Claramente, estamos apenas e sempre no início de uma viagem. Eu digo que essa é apenas uma primeira etapa do possível retorno da humanidade dos escombros da desumanização. A Síria é um dos principais campos de batalha onde os extremos opostos se uniram contra a justiça, desumanizando e demonizando “o outro”: tanto o “outro (cristão) ocidental”, apresentado como inimigo da humanidade à opinião pública islâmica, quanto o “outro muçulmano”, apresentado exatamente da mesma forma à opinião pública ocidental.

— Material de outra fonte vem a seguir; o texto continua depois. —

Definition setc_Read (s : storageContentSnapshot) : io clientE (res snap * storageContentSnapshot) :=
  let! raw := trigger (CGetStorageConfigRaw storage) in
  Ret match raw with
      | Er e =>
          (Er (if IsStorageNotFoundError e
               then wrapf (setc_what +:+ " does not exist (create it first; set-content does not create a storage)") e
               else wrapf (setc_what +:+ ": read current config") e), s)
      | Ok raw =>
          match parseStorageContentSnapshot raw with
          | Er e => (Er e, s)
          | Ok sn => (Ok (SText (contentListString (content sn))), sn)
          end
      end.
Definition setc_Satisfied (s : storageContentSnapshot) (_ : snap) : bool :=
  bool_decide (ContentType ∈ content s).
Definition unexpected_changes (pre post : gmap string string) : list string :=
  filter (λ k, k ≠ "content" ∧ k ≠ "digest" ∧ default "" (pre !! k) ≠ default "" (post !! k))
    (sorted_keys (pre ∪ post)).
Definition diffGuard (pre : storageContentSnapshot) : io clientE (res unit) :=
  let? raw := trigger (CGetStorageConfigRaw storage)
    orelse wrapf (setc_what +:+ ": diff-guard re-read") in
  Ret (let^ post := parseStorageContentSnapshot raw orelse id in
       let unexpected := unexpected_changes (sfields pre) (sfields post) in
       guard^ bool_decide (unexpected = []) orelse
         errorf (setc_what +:+ ": the write changed unexpected field(s) " +:+ Join ", " unexpected
           +:+ " (only content and digest were meant to change) — refusing to report success") in
       guard^ bool_decide (ContentType ∈ content post) orelse
         errorf (setc_what +:+ ": the write reported success but content type " +:+ quote ContentType
           +:+ " is not present on re-read — refusing to report success") in
       Ok tt).
Definition setc_form (pre : storageContentSnapshot) : Values :=
  vset (vset ∅ "content" (contentListString ({[ContentType]} ∪ content pre))) "digest" (digest pre).
Definition setc_body : io clientE (res unit) :=
  match setc_Validate with
  | Er e => Ret (Er e)
  | Ok _ =>
      let? raw := trigger (CGetStorageConfigRaw storage)
        orelse wrapf (setc_what +:+ ": re-read before write") in
      match parseStorageContentSnapshot raw with
      | Er e => Ret (Er e)
      | Ok pre =>
          let? resp := trigger (CUpdateStorageConfig storage (setc_form pre))
            orelse (λ e, if IsDigestConflictError e then wrapf2 setc_what (sent ErrConflict) e
                         else wrapf (setc_what +:+ ": write content") e) in
          let? _ := wait_if_upid node resp (wrapf setc_what) orelse id in
          diffGuard pre
      end
  end.
Definition setc_Apply (s : storageContentSnapshot) : io clientE (res unit * storageContentSnapshot) :=
  let! r := setc_body in Ret (r, s).
Definition StorageContentEnsure : Op storageContentSnapshot :=
  {| Read := setc_Read; Satisfied := setc_Satisfied; Apply := setc_Apply; ReRead := None;
     PostApply := None; PostNoop := None |}.
End content_ensure.

(** * Lemmas *)
(** ** The orphans freed *)
Section free_spec.
Context (node storage : string) (VMID : Z) (CompleteVMIDs : option (list Z))
        (ClusterPairs : option (list (string * Z))).
(** The volume was reported as an orphan, by the scan the one selector given asks
    for; on one node only of a storage just read as not shared. *)
Definition scanned (v : string) (tr : list (event clientE)) : Prop :=
  ∃ o os, Some o ∈ os ∧ sc_volid o = v ∧
    ((∃ pairs, ClusterPairs = Some pairs ∧ CompleteVMIDs = None ∧
        Ev (COrphansInCluster node storage VMID pairs) (Ok os) ∈ tr) ∨
     (∃ vmids stg, CompleteVMIDs = Some vmids ∧ ClusterPairs = None ∧
        Ev (CGetStorage node storage) (Ok stg) ∈ tr ∧ st_shared stg = 0%Z ∧
        Ev (COrphansOnNode node storage VMID vmids) (Ok os) ∈ tr)).
Definition freed (v : string) (tr : list (event clientE)) : Prop :=
  ∃ raw upid, Ev (CRawRequest "DELETE" (volume_path node storage v) ∅) (Ok raw) ∈ tr ∧
    decodeScalarString raw "upid" = Ok upid ∧ Ev (CWaitForTask node upid) (Ok tt) ∈ tr.
(** Every change is the deletion of a volume reported before it. *)
Definition deletes_scanned (tr : list (event clientE)) : Prop :=
  ∀ tr1 ev tr2, tr = tr1 ++ ev :: tr2 → changing_event ev = true →
    ∃ v a, ev = Ev (CRawRequest "DELETE" (volume_path node storage v) ∅) a ∧ scanned v tr1.
Definition free_inv (s : free_state) (tr : list (event clientE)) : Prop :=
  deletes_scanned tr ∧ (∀ o, Some o ∈ orphans s → scanned (sc_volid o) tr) ∧
  (∀ v, v ∈ Applied s → freed v tr).

Lemma scanned_app v tr tr' : scanned v tr → scanned v (tr ++ tr').
Proof.
  intros (o & os & Ho & Hv & H). exists o, os. split_and!; [done..|].
  destruct H as [(ps & ? & ? & ?)|(vs & stg & ? & ? & ? & ? & ?)]; [left; exists ps|right; exists vs, stg];
    rewrite !elem_of_app; auto 10.
Qed.
Lemma freed_app v tr tr' : freed v tr → freed v (tr ++ tr').
Proof.
  intros (raw & upid & ? & ? & ?). exists raw, upid. rewrite !elem_of_app. auto 10.
Qed.
Lemma deletes_quiet pre tr : changes tr = [] → deletes_scanned pre → deletes_scanned (pre ++ tr).
Proof.
  intros Hq Hpre tr1 ev tr2 Heq Hch.
  assert (ev ∉ tr) as Hev.
  { intros Hin. assert (ev ∈ changes tr) as Hc by by apply list_elem_of_filter.
    rewrite Hq in Hc. by apply elem_of_nil in Hc. }
  apply app_eq_app in Heq as (l & [[-> H]|[-> H]]).
  - destruct l as [|e l]; simpl in H.
    + rewrite <- H in Hev. exfalso. apply Hev. by left.
    + injection H as <- ->. by eapply Hpre.
  - rewrite H in Hev. exfalso. apply Hev. apply elem_of_app. right. by left.
Qed.
Lemma deletes_one pre v a :
  scanned v pre → deletes_scanned pre →
  deletes_scanned (pre ++ [Ev (CRawRequest "DELETE" (volume_path node storage v) ∅) a]).
Proof.
  intros Hs Hpre tr1 ev tr2 Heq Hch. destruct tr2 as [|ev' tr2 _] using rev_ind.
  - apply app_inj_tail in Heq as [-> <-]. eauto.
  - rewrite app_comm_cons, app_assoc in Heq. apply app_inj_tail in Heq as [-> _]. by eapply Hpre.
Qed.
Lemma free_inv_quiet s pre tr : changes tr = [] → free_inv s pre → free_inv s (pre ++ tr).
Proof.
  intros Hq (H1 & H2 & H3). split_and!; [by apply deletes_quiet| |].
  - intros o Ho. by apply scanned_app, H2.
  - intros v Hv. by apply freed_app, H3.
Qed.

Lemma free_Read_kept : kept free_inv (free_Read node storage VMID CompleteVMIDs ClusterPairs).
Proof.
  intros s pre Hs. unfold free_Read.
  eapply always_call with (P := λ tr r, changes tr = [] ∧
    ∀ os, r = Ok os → ∀ o, Some o ∈ os → scanned (sc_volid o) tr).
  - unfold free_scan. destruct ClusterPairs as [pairs|] eqn:Hp, CompleteVMIDs as [vmids|] eqn:Hv;
      cbn [bind trigger always]; [done| | |done].
    + intros [os|e]; cbn [always]; [|done]. split; [done|]. intros ? [= <-] o Ho.
      exists o, os. split_and!; [done..|]. left. exists pairs. split_and!; [done..|by left].
    + intros [stg|e]; cbn [bind always]; [|done].
      destruct (Z.eqb_spec (st_shared stg) 0) as [Hsh|]; cbn [bind trigger always]; [|done].
      intros [os|e]; cbn [always]; [|done]. split; [done|]. intros ? [= <-] o Ho.
      exists o, os. split_and!; [done..|]. right. exists vmids, stg.
      split_and!; [done|done|by left|done|right; by left].
  - intros tr [os|e] [Hq Hos]; cbn [always snd]; rewrite app_nil_r.
    + destruct (free_inv_quiet s pre tr Hq Hs) as (H1 & H2 & H3). split_and!; [done| |done].
      intros o Ho. destruct (Hos os eq_refl o Ho) as (o' & os' & ? & <- & Hor). exists o', os'.
      split_and!; [done..|].
      destruct Hor as [(ps & ? & ? & ?)|(vs & stg & ? & ? & ? & ? & ?)];
        [left; exists ps|right; exists vs, stg]; rewrite !elem_of_app; auto 10.
    + by apply free_inv_quiet.
Qed.
Lemma free_step_kept o s pre :
  (∀ x, o = Some x → scanned (sc_volid x) pre) → free_inv s pre →
  always (free_step node storage o s) (λ tr rs, free_inv rs.2 (pre ++ tr)).
Proof.
  intros Ho Hs. destruct o as [o|]; cbn [free_step]; [|cbn; by rewrite app_nil_r].
  specialize (Ho o eq_refl). destruct Hs as (H1 & H2 & H3).
  unfold freeOne. cbn [bind trigger always]. intros a.
  set (del := Ev (CRawRequest "DELETE" _ _) a).
  assert (∀ tr, changes tr = [] → free_inv s (pre ++ del :: tr)) as Hdel.
  { intros tr Htr. change (del :: tr) with ([del] ++ tr). rewrite app_assoc.
    apply free_inv_quiet; [done|]. split_and!; [by apply deletes_one| |].
    - intros o' Ho'. by apply scanned_app, H2.
    - intros v Hv. by apply freed_app, H3. }
  destruct a as [raw|e]; cbn [bind always]; [|by apply Hdel].
  destruct (decodeScalarString raw "upid") as [upid|e] eqn:Hu; cbn [bind trigger always]; [|by apply Hdel].
  intros w. destruct w as [[]|e]; cbn [bind always snd]; [|by apply Hdel].
  destruct (Hdel [Ev (CWaitForTask node upid) (Ok tt)] eq_refl) as (D1 & D2 & D3).
  split_and!; [done|done|]. cbn [Applied]. intros v [Hv| ->]%appendOnce_elem; [by apply D3|].
  exists raw, upid. split_and!; [|done|]; apply elem_of_app; right; [by left|right; by left].
Qed.
Lemma free_Apply_kept : kept free_inv (free_Apply node storage).
Proof.
  intros s pre Hs. unfold free_Apply.
  assert (∀ o, Some o ∈ orphans s → scanned (sc_volid o) pre) as Ho by apply Hs.
  revert Ho. generalize (orphans s). intros l. revert s pre Hs.
  induction l as [|o l IH]; intros s pre Hs Ho; cbn [each]; [cbn; by rewrite app_nil_r|].
  eapply always_call; [apply free_step_kept; [|exact Hs]|].
  { intros x ->. apply Ho. by left. }
  intros tr [[[]|e] s'] Hs'; cbn [always snd] in *; [|by rewrite app_nil_r].
  eapply always_mono; [|apply IH; [exact Hs'|]].
  - intros tr' rs H. by rewrite app_assoc.
  - intros o' Ho'. apply scanned_app, Ho. by right.
Qed.
End free_spec.

#[export] Instance VolumeFreeOrphans_quiet node storage VMID vs ps :
  QuietReads (VolumeFreeOrphans node storage VMID vs ps).
Proof.
  split; cbn [Read ReRead PostApply PostNoop VolumeFreeOrphans]; [|done..]. intros s.
  unfold free_Read, free_scan. destruct ps as [pairs|], vs as [vmids|]; cbn [bind trigger always];
    [done| | |done].
  - by intros [os|e].
  - intros [stg|e]; cbn [bind always]; [|done].
    destruct (st_shared stg =? 0)%Z; cbn [bind trigger always]; [|done]. by intros [os|e].
Qed.
#[export] Instance VolumeAllocEnsure_quiet node storage f sz VMID fmt :
  QuietReads (VolumeAllocEnsure node storage f sz VMID fmt).
Proof. split; cbn [Read ReRead PostApply PostNoop VolumeAllocEnsure]; [|done..]. intros s. simpl. done. Qed.
#[export] Instance StorageCreate_quiet node name Params : QuietReads (StorageCreate node name Params).
Proof. split; cbn [Read ReRead PostApply PostNoop StorageCreate]; [|done..]. intros s. simpl. done. Qed.
#[export] Instance StorageContentEnsure_quiet node storage ct :
  QuietReads (StorageContentEnsure node storage ct).
Proof. split; cbn [Read ReRead PostApply PostNoop StorageContentEnsure]; [|done..]. intros s. simpl. done. Qed.

(** ** The content list *)
Lemma runes_whole s : sconcat (runes s).*2 = s.
Proof.
  remember (slen s) as k eqn:Hk. revert s Hk. induction (lt_wf k) as [k _ IH].
  intros [|c s] ->; [done|]. destruct (decode_rune c s) as [[r bs] rest] eqn:Hd.
  rewrite (runes_cons _ _ _ _ _ Hd). destruct (decode_rune_app _ _ _ _ _ Hd) as [Ha Hb].
  cbn [fmap list_fmap sconcat snd]. apply (f_equal slen) in Ha as Hl. rewrite str_length_app in Hl.
  simpl in Hl. rewrite (IH (slen rest)) by (simpl; lia). done.
Qed.
Lemma any_byte_app p s t : any_byte p (s +:+ t) = any_byte p s || any_byte p t.
Proof. induction s as [|c s IH]; [done|]. rewrite str_cons_app. simpl. by rewrite IH, orb_assoc. Qed.
Lemma any_byte_sconcat p l : any_byte p (sconcat l) = existsb (any_byte p) l.
Proof. induction l as [|s l IH]; [done|]. simpl. by rewrite any_byte_app, IH. Qed.
Lemma drop_spaces_suffix l : ∃ l', l = l' ++ drop_spaces l.
Proof.
  induction l as [|rb l [l' IH]]; [by exists []|]. simpl. destruct (is_space rb.1); [|by exists []].
  exists (rb :: l'). simpl. by rewrite <- IH.
Qed.
Lemma any_byte_trim p s : any_byte p s = false → any_byte p (trim_space s) = false.
Proof.
  rewrite <- (runes_whole s) at 1. unfold trim_space. rewrite !any_byte_sconcat.
  destruct (drop_spaces_suffix (runes s)) as [l1 H1].
  destruct (drop_spaces_suffix (reverse (drop_spaces (runes s)))) as [l2 H2].
  set (kept_ := drop_spaces (reverse (drop_spaces (runes s)))) in *.
  assert (runes s = l1 ++ reverse kept_ ++ reverse l2) as ->.
  { rewrite H1 at 1. f_equal. rewrite <- reverse_app, <- H2. by rewrite reverse_involutive. }
  rewrite !fmap_app, !existsb_app, !fmap_reverse. intros [_ [H _]%orb_false_iff]%orb_false_iff.
  exact H.
Qed.
Lemma content_types_nocomma c t :
  t ∈ content_types c → any_byte (is_byte 44) t = false.
Proof.
  unfold content_types. rewrite elem_of_list_to_set, list_elem_of_filter, list_elem_of_fmap.
  intros (_ & x & -> & Hx). apply any_byte_trim.
  pose proof (Split_parts (byte 44) c) as H. rewrite Forall_forall in H. by apply H.
Qed.
(** The list sent names exactly the wanted type and those that were there. *)
Lemma setc_form_content storage ct raw pre :
  setc_Validate storage ct = Ok tt → parseStorageContentSnapshot storage raw = Ok pre →
  ∀ t, t ∈ Split (byte 44) (vget (setc_form ct pre) "content") ↔ t = ct ∨ t ∈ content pre.
Proof.
  intros Hval Hpre t.
  assert (vget (setc_form ct pre) "content" = contentListString ({[ct]} ∪ content pre)) as ->.
  { unfold vget, setc_form, vset. rewrite lookup_insert_ne by done. by rewrite lookup_insert_eq. }
  assert (any_byte (is_byte 44) ct = false) as Hct.
  { unfold setc_Validate in Hval.
    repeat (match type of Hval with (if ?b then _ else _) = _ => destruct b eqn:? end; [|done]).
    assert (∀ t, t ∈ validStorageContentTypes → any_byte (is_byte 44) t = false) as H.
    { intros x Hx. unfold validStorageContentTypes in Hx. rewrite elem_of_list_to_set in Hx.
      repeat (apply elem_of_cons in Hx as [->|Hx]; [done|]). by apply elem_of_nil in Hx. }
    apply H. by eapply bool_decide_eq_true_1. }
  assert (∀ x, x ∈ content pre → any_byte (is_byte 44) x = false) as Hpc.
  { unfold parseStorageContentSnapshot in Hpre. destruct (raw !! "digest"); [|done].
    destruct (negb _) in Hpre; [|done]. injection Hpre as <-. cbn [content].
    destruct (lowered raw !! "content") as [c|]; [apply content_types_nocomma|set_solver]. }
  unfold contentListString. rewrite (Split_Join _ (byte 44)).
  - rewrite sort_strings_elem, elem_of_elements. set_solver.
  - intros H. assert (ct ∈ sort_strings (elements ({[ct]} ∪ content pre))) as Hin.
    { rewrite sort_strings_elem, elem_of_elements. set_solver. }
    rewrite H in Hin. by apply elem_of_nil in Hin.
  - apply Forall_forall. intros x Hx. rewrite sort_strings_elem, elem_of_elements in Hx.
    change (Ascii.N_of_ascii (byte 44)) with 44%N. set_solver.
Qed.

Daqui – de “César”, das testemunhas de Coblença, dos julgamentos em curso, da carta dos 18 ministros das relações exteriores europeus entre os quais o italiano Di Maio – podemos captar os novos elementos de um processo de re-humanização da política – no confronto com “o outro” – apoiado pela humanização, nunca concluída, de nós mesmos, de cada um, pessoalmente.

Juntos vemos um rebento que não pode ser maximizado, mas que devemos cuidar muito bem. O futuro da Síria depende disso, mas, é claro, não apenas disso. De certa forma, a guerra na Síria – com seus métodos brutais – está infectando o mundo. Tal evento pode e deve marcar uma clara reviravolta.